Et les années ont passé, je partageais le premier rang avec Pierrette Labbé, ma voisine. Je n’ai jamais été compétitif (c’est trop fatigant!), mais elle un brin. Nous nous entendions bien. J’ai appris à lire assez rapidement, mais je n’ai jamais été un lecteur assidu au primaire. Je n’aimais pas écrire non plus, car écrire c’était lassant… et lorsqu’on a une esclave (en l’occurrence, maman!) pour faire l’ouvrage, pourquoi ne pas en profiter. C’est ainsi que jusqu’en septième année, c’est elle qui rédigeait mes compositions françaises, sous ma dictée, en quelque sorte, car mes idées étaient meilleures que les siennes. Ça l’enrageait, bien sûr! La septième année était celle du certificat d’études et il fallait bien que j’apprenne à me débrouiller sans elle. La matière que je préférais était l’histoire (les contes de Bernadette m’avaient marqué!), celle du Canada et même l’Histoire Sainte. Il me reste encore, soixante-dix ans plus tard, quelques bribes des personnages qui ont bâti notre pays.

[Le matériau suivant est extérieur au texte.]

(** [get]: the entry of the hash, created from the backend when the map
    has none.  The Go code returns a pointer into the map; here the entry
    is returned by value and callers store their change under the same
    hash. *)
Definition get (cache : Cache R) (proposalHash : bytes)
  : Cache R * result error proposalInfo :=
  let hash := toProposalHash proposalHash in
  match proposals cache !! hash with
  | Some propInfo => (cache, Ok propInfo)
  | None =>
      let '(backend', r) := reader_GetProposal (backend cache) proposalHash in
      match r with
      | Ok prop =>
          let propInfo := {| ballot := prop; removed := false; updated := false |} in
          ({| backend := backend'; proposals := <[hash := propInfo]> (proposals cache) |},
           Ok propInfo)
      | Err e => ({| backend := backend'; proposals := proposals cache |}, Err e)
      | Panic => ({| backend := backend'; proposals := proposals cache |}, Panic)
      end
  end.

Definition GetProposal (cache : Cache R) (proposalHash : bytes)
  : Cache R * result error (option Ballot) :=
  let '(cache, r) := get cache proposalHash in
  match r with
  | Ok proposalInfo =>
      if removed proposalInfo then (cache, Ok None)
      else (cache, Ok (ballot proposalInfo))
  | Err e => (cache, Err e)
  | Panic => (cache, Panic)
  end.

Definition UpdateProposal (cache : Cache R) (proposalHash : bytes) (b : option Ballot)
  : Cache R * result error unit :=
  let '(cache, r) := get cache proposalHash in
  match r with
  | Ok proposalInfo =>
      if removed proposalInfo then (cache, Err (ErrUpdateRemoved proposalHash))
      else
        ({| backend := backend cache;
            proposals := <[toProposalHash proposalHash :=
                             {| ballot := b; removed := removed proposalInfo;
                                updated := true |}]> (proposals cache) |},
         Ok tt)
  | Err e => (cache, Err e)
  | Panic => (cache, Panic)
  end.

Definition RemoveProposal (cache : Cache R) (proposalHash : bytes)
  : Cache R * result error unit :=
  let '(cache, r) := get cache proposalHash in
  match r with
  | Ok proposalInfo =>
      if removed proposalInfo then (cache, Err (ErrRemoveRemoved proposalHash))
      else
        ({| backend := backend cache;
            proposals := <[toProposalHash proposalHash :=
                             {| ballot := ballot proposalInfo; removed := true;
                                updated := updated proposalInfo |}]> (proposals cache) |},
         Ok tt)
  | Err e => (cache, Err e)
  | Panic => (cache, Panic)
  end.

(** [var _ Writer = &Cache{}], and a [Cache] can be a backend. *)
#[export] Instance Cache_Writer : Writer (Cache R) :=
  {| writer_UpdateProposal := UpdateProposal; writer_RemoveProposal := RemoveProposal |}.

#[export] Instance Cache_Reader : Reader (Cache R) :=
  {| reader_GetProposal := GetProposal |}.

(** [Reset]: a new generation over the given backend. *)
Definition Reset (cache : Cache R) (backend : R) : Cache R :=
  {| backend := backend; proposals := ∅ |}.

Definition Backend (cache : Cache R) : R := backend cache.

(** The loop of [Sync] over the sorted hashes.  An entry missing from the
    map would be a nil pointer. *)
Fixpoint syncLoop {W} `{!Writer W} (cache : Cache R) (hashes : list bytes) (state : W)
  : W * result error unit :=
  match hashes with
  | [] => (state, Ok tt)
  | hash :: hashes' =>
      match proposals cache !! hash with
      | None => (state, Panic)
      | Some proposalInfo =>
          if removed proposalInfo then
            match writer_RemoveProposal state hash with
            | (state', Ok _) => syncLoop cache hashes' state'
            | (state', r) => (state', r)
            end
          else if updated proposalInfo then
            match writer_UpdateProposal state hash (ballot proposalInfo) with
            | (state', Ok _) => syncLoop cache hashes' state'
            | (state', r) => (state', r)
            end
          else syncLoop cache hashes' state
      end
  end.

(** [Sync].  [range] is the order in which [for hash := range
    cache.proposals] happens to enumerate the keys of the map: Go leaves it
    unspecified.  The hashes are then sorted by [sort.Stable]. *)
Definition Sync {W} `{!Writer W} (cache : Cache R) (range : list bytes) (state : W)
  : W * result error unit :=
  let hashes := sort_by hash_less range in
  syncLoop cache hashes state.

(** [range] is a possible enumeration of the keys of the map: each key
    once. *)
Definition is_range (cache : Cache R) (range : list bytes) : Prop :=
  range ≡ₚ (map_to_list (proposals cache)).*1.

#[global] Instance is_range_dec cache range : Decision (is_range cache range).
Proof. unfold is_range. apply _. Defined.

(** The calls on an output writer, as data. *)
Inductive Call :=
  | CallUpdateProposal (proposalHash : bytes) (b : option Ballot)
  | CallRemoveProposal (proposalHash : bytes).

(** A writer that notes every call made on it before passing it on. *)
Record Recorder (W : Type) := MkRecorder { rec_inner : W; rec_calls : list Call }.
Arguments MkRecorder {W} _ _.
Arguments rec_inner {W} _.
Arguments rec_calls {W} _.

#[export] Instance Recorder_Writer {W} `{!Writer W} : Writer (Recorder W) := {|
  writer_UpdateProposal r h b :=
    let '(w', e) := writer_UpdateProposal (rec_inner r) h b in
    ({| rec_inner := w'; rec_calls := rec_calls r ++ [CallUpdateProposal h b] |}, e);
  writer_RemoveProposal r h :=
    let '(w', e) := writer_RemoveProposal (rec_inner r) h in
    ({| rec_inner := w'; rec_calls := rec_calls r ++ [CallRemoveProposal h] |}, e)
|}.

Definition perform_call {W} `{!Writer W} (state : W) (c : Call) : W * result error unit :=
  match c with
  | CallUpdateProposal h b => writer_UpdateProposal state h b
  | CallRemoveProposal h => writer_RemoveProposal state h
  end.

(** Making a list of calls in order, stopping at the first one that does
    not return nil. *)
Fixpoint perform {W} `{!Writer W} (state : W) (calls : list Call) : W * result error unit :=
  match calls with
  | [] => (state, Ok tt)
  | c :: calls' =>
      match perform_call state c with
      | (state', Ok _) => perform state' calls'
      | (state', r) => (state', r)
      end
  end.

(** The calls of such a run that are made: all up to and including the
    first that does not return nil. *)
Fixpoint attempted {W} `{!Writer W} (state : W) (calls : list Call) : list Call :=
  match calls with
  | [] => []
  | c :: calls' =>
      match perform_call state c with
      | (state', Ok _) => c :: attempted state' calls'
      | (_, _) => [c]
      end
  end.

(** What the design document asks [Sync] to write for one hash: a
    removal if the entry is marked removed, else an update if it is marked
    updated, else nothing. *)
Definition write_of (cache : Cache R) (hash : bytes) : option Call :=
  match proposals cache !! hash with
  | Some proposalInfo =>
      if removed proposalInfo then Some (CallRemoveProposal hash)
      else if updated proposalInfo then
        Some (CallUpdateProposal hash (ballot proposalInfo))
      else None
  | None => None
  end.

(** The mutations and reads of a cache generation, as data. *)
Inductive CacheOp :=
  | OpGetProposal (proposalHash : bytes)
  | OpUpdateProposal (proposalHash : bytes) (b : option Ballot)
  | OpRemoveProposal (proposalHash : bytes).

Definition applyOp (cache : Cache R) (o : CacheOp) : Cache R :=
  match o with
  | OpGetProposal h => (GetProposal cache h).1
  | OpUpdateProposal h b => (UpdateProposal cache h b).1
  | OpRemoveProposal h => (RemoveProposal cache h).1
  end.

Definition runOps (cache : Cache R) (ops : list CacheOp) : Cache R :=
  foldl applyOp cache ops.

(** The entry of [hash] is there and marked removed. *)
Definition removed_at (cache : Cache R) (hash : bytes) : Prop :=
  ∃ info, proposals cache !! hash = Some info ∧ removed info = true.

End Cache.

Arguments MkCache {Ballot R} _ _.
Arguments backend {Ballot R} _.
Arguments proposals {Ballot R} _.
Arguments MkRecorder {Ballot W} _ _.
Arguments rec_inner {Ballot W} _.
Arguments rec_calls {Ballot W} _.
Arguments Cache : clear implicits.
Arguments Recorder : clear implicits.
Arguments proposalInfo : clear implicits.
Arguments Call : clear implicits.
Arguments CacheOp : clear implicits.
Arguments Reader : clear implicits.
Arguments Writer : clear implicits.

(** Collaborators for running the cache: a backend holding no proposal,
    an output that accepts every call, and an output that accepts a given
    number of calls and rejects the rest. *)
Module Run.

Inductive EmptyBackend := emptyBackend.

#[export] Instance EmptyBackend_Reader {Ballot} : Reader Ballot EmptyBackend :=
  {| reader_GetProposal r _ := (r, Ok None) |}.

Inductive NullWriter := nullWriter.

#[export] Instance NullWriter_Writer {Ballot} : Writer Ballot NullWriter := {|
  writer_UpdateProposal w _ _ := (w, Ok tt);
  writer_RemoveProposal w _ := (w, Ok tt)
|}.

Record QuotaWriter := { quota : nat }.

Definition quota_call (w : QuotaWriter) : QuotaWriter * result error unit :=
  match quota w with
  | O => (w, Err (ErrExternal "quota"))
  | S n => ({| quota := n |}, Ok tt)
  end.

#[export] Instance QuotaWriter_Writer {Ballot} : Writer Ballot QuotaWriter := {|
  writer_UpdateProposal w _ _ := quota_call w;
  writer_RemoveProposal w _ := quota_call w
|}.

(** Three proposals updated and one of them removed, as in the scenario
    of the design document. *)
Definition h1 : bytes := ["001"%byte].
Definition h2 : bytes := ["002"%byte].
Definition h3 : bytes := ["003"%byte; "007"%byte].

Definition scenario : Cache nat EmptyBackend :=
  runOps (NewCache emptyBackend)
    [OpUpdateProposal h3 (Some 3%nat); OpUpdateProposal h1 (Some 1%nat);
     OpUpdateProposal h2 (Some 2%nat); OpRemoveProposal h1].

(** The same entries, reached by another order of the mutations. *)
Definition scenario' : Cache nat EmptyBackend :=
  runOps (NewCache emptyBackend)
    [OpUpdateProposal h1 (Some 1%nat); OpUpdateProposal h2 (Some 2%nat);
     OpRemoveProposal h1; OpUpdateProposal h3 (Some 3%nat)].

End Run.

End Proposal.

(** ** [contexts.BondContext] *)

Module Bond.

Parmi mes souvenirs de ce temps, il m’en revient quelques-uns: 

-    la shed aboutée à l’école au fond de laquelle se trouvaient les chiottes ou bécosses, remplacées par une toilette quand j’étais en troisième année, installée, je crois, durant l’été, par mon frère Roger: cela limitait nos gros besoins par -25o sous zéro;

-    les récréations dans notre cour minuscule, les filles d’un côté faisant des rondes, les garçons de l’autre, s’adonnant à des jeux plus virils, la maîtresse veillant à éviter une trop grande promiscuité entre les sexes, chez les plus âgés : bien sûr qu’à douze, treize ou quatorze ans, les hormones avivent l’éveil sexuel et le désir de goûter de près le parfum féminin, si bien que, à un certain moment, il fut interdit de courir derrière l’école pour nous dérober à la vue des voisins pour jouer des jeux de main défendus (je ne dois pas être le seul à garder cet événement en mémoire).

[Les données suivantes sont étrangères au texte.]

Lemma plus_clicks_then_add_witness :
  cartCalls (fst (runClicks Sample.springRolls
                    [ClickPlus; ClickPlus; ClickAddToCart] initialQuantity))
  = [ {| line_id := "thai-spring-rolls";
         line_name := "Thai Spring Rolls";
         line_price := (7 # 1)%Q;
         line_quantity := 3 |} ].
Proof.
  destruct (plus_clicks_then_add Sample.springRolls 2) as (Hline & _).
  - intros (opts & o & Heq & _). discriminate.
  - exact Hline.
Defined.

Lemma allergy_risk_matches_panel_witness :
  allergyRisk (withAllergen (withAllergen Sample.springRolls "Gluten") "Soy")
  = "Medium".
Proof.
  destruct (allergy_risk_matches_panel
              (withAllergen (withAllergen Sample.springRolls "Gluten") "Soy"))
    as (_ & Hshown & _).
  destruct (Hshown ["Gluten"; "Soy"] eq_refl) as (_ & _ & _ & Hmedium).
  apply Hmedium. cbn. lia.
Defined.

(* ================================================================== *)
(** * What the page shows for a delivered result *)
(* ================================================================== *)

Section TitleLineFacts.







End TitleLineFacts.

Section Page.

Variable DbItem : Type.
Variable useMenuSearch : string -> list DbItem.
Variable menuCategories : list MenuCategory.t.


End Page.



Example say_hi_is_cut_at_the_inner_quote :
  currentQuery (snd (handleSearchResults Sample.startState
                       (textSearch Sample.catalog sayHi)))
  = "say ".
Proof. reflexivity. Qed.

Example quoted_phrase_keeps_its_opening_quote :
  currentQuery
    (snd (handleSearchResults
            Sample.startState
            (textSearch Sample.catalog
               (String dquote ("pad thai" ++ String dquote EmptyString)))))
  = String dquote "pad thai".
Proof. reflexivity. Qed.

(* ================================================================== *)
(** * Choosing a category *)
(* ================================================================== *)

Section CategoryTiles.

Variable DbItem : Type.
Variable useMenuSearch : string -> list DbItem.
Variable Category : Type.
Variable slug : Category -> string.



End CategoryTiles.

-    et cette autre affaire bien anodine qui me revient, je ne sais pourquoi en mémoire, ce concours du Bon parler français: la maîtresse donnait à chaque élève 20 jetons qu’il devait céder ou accumuler selon qu’il utilisait un mot «joualisant» ou qu’il piégeait l’un de ses camarades… J’ai vite compris la futilité de ce jeu et je me dépêchais de me défaire de tous mes jetons en répétant à la suite les mots non acceptables. Et j’avais la paix pour le reste de la semaine.

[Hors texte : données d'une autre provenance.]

(** * search-by-codeowner: a shallow embedding of [index.js]

    The script parses [.github/CODEOWNERS], selects the entries owned by a
    team, walks the owned paths while pruning what [.gitignore] excludes, and
    reports the files whose content contains a search term.

    Conventions of the embedding.
    - A JavaScript string is a [string]; a character stands for one code unit
      in the Latin-1 range, which fixes [toLowerCase], [trim] and [\s].
    - The file system is an explicit value: a tree of regular files and
      directories rooted at [/].  Symbolic links and special files are not
      part of it.
    - [console.log], [console.warn] and [console.error] append a structured
      message to an output trace; an exception is a value of [error].
    - [new RegExp(src).test(s)] is a parameter of the pipeline.  A reference
      matcher for a fragment of the regular-expression syntax is given in
      [Module Regex], with the relation [Matches] it is proved to compute;
      the statements about patterns hold for every engine that agrees with
      it on the fragment. *)

From Stdlib Require Import Strings.String Strings.Ascii Lists.List Bool.Bool.
From Stdlib Require Import Arith.PeanoNat NArith.NArith micromega.Lia.
Import ListNotations.

Local Open Scope string_scope.
Local Open Scope list_scope.

(** ** JavaScript string primitives used by the script *)

Module JsString.

Definition code (c : ascii) : N := N_of_ascii c.

(** [WhiteSpace] and [LineTerminator] code units below 256: TAB, LF, VT, FF,
    CR, SP and NBSP.  Both [String.prototype.trim] and the class [\s] use
    this set. *)
Definition is_space (c : ascii) : bool :=
  let n := code c in
  (((9 <=? n) && (n <=? 13)) || (n =? 32) || (n =? 160))%N.

(** [Character.toLowerCase] on Latin-1: A-Z and U+00C0..U+00DE but U+00D7. *)
Definition lower_char (c : ascii) : ascii :=
  let n := code c in
  if (((65 <=? n) && (n <=? 90))
      || ((192 <=? n) && (n <=? 222) && negb (n =? 215)))%N
  then ascii_of_N (n + 32) else c.

Fixpoint toLowerCase (s : string) : string :=
  match s with
  | EmptyString => EmptyString
  | String c s' => String (lower_char c) (toLowerCase s')
  end.

Definition startsWith (s p : string) : bool := String.prefix p s.

(** [s.includes(t)]: [t] occurs in [s] at some position. *)
Fixpoint includes (s t : string) : bool :=
  String.prefix t s
  || match s with
     | EmptyString => false
     | String _ s' => includes s' t
     end.

Fixpoint trimStart (s : string) : string :=
  match s with
  | EmptyString => EmptyString
  | String c s' => if is_space c then trimStart s' else s
  end.

Fixpoint trimEnd (s : string) : string :=
  match s with
  | EmptyString => EmptyString
  | String c s' =>
      match trimEnd s' with
      | EmptyString => if is_space c then EmptyString else String c EmptyString
      | t => String c t
      end
  end.

Definition trim (s : string) : string := trimEnd (trimStart s).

-    ce jour où se joignirent au groupe deux nouveaux élèves, Amédée et Juiien Gagné; le premier nous fit bien rigoler, car il se plaignit à la maîtresse qu’il n’avait pas reçu son manuel d’Économie domestique, lequel était bien sûr destiné aux filles seulement; quant à Julien il devint mon voisin de pupitre et comme nous étions plutôt dissipés, et bavards surtout, nous avons eu droit à beaucoup de réprimandes et à quelques taloches de la maîtresse excédée…. C’était toléré à l’époque et eussé-je osé m’en plaindre à papa que là j’aurais eu droit à quelque échaudure au fessier.

-    les jours de tempête alors que l’un des parents faisait le ramassage des écoliers et les conduisait à l’école;

-    le poêle à deux ponts qui ronflait les jours de grand froid, mais ne réussissait pas à réchauffer la place avant dix ou onze heures les lundis matins alors que la maîtresse qui logeait à l’école la semaine retournait chez elle ou chez ses parents la fin de semaine;

-    les tiraillages et parfois les disputes au long du parcoures à l’aller et au retour. 


Et plus on prend de l’âge, plus ça afflue… des noms, des scènes, des images, des riens comme cette attirance que j’avais éprouvée pour Édith, la sœur de l’une des maîtresses qui, pour j’ignore quelle raison, s’était jointe à la classe. Je la trouvais jolie et bien mignonne et je rêvais d’en faire ma princesse… C’est le pouvoir de l’écriture de raviver ces moments desquels nous sommes faits, comme toutes les briques d’un édifice qui le composent, lui donnent forme et fonction. Mais trêve de bavardage et revenons au présent… qui, qu’on le veuille ou pas, possède l’empreinte charnelle du passé.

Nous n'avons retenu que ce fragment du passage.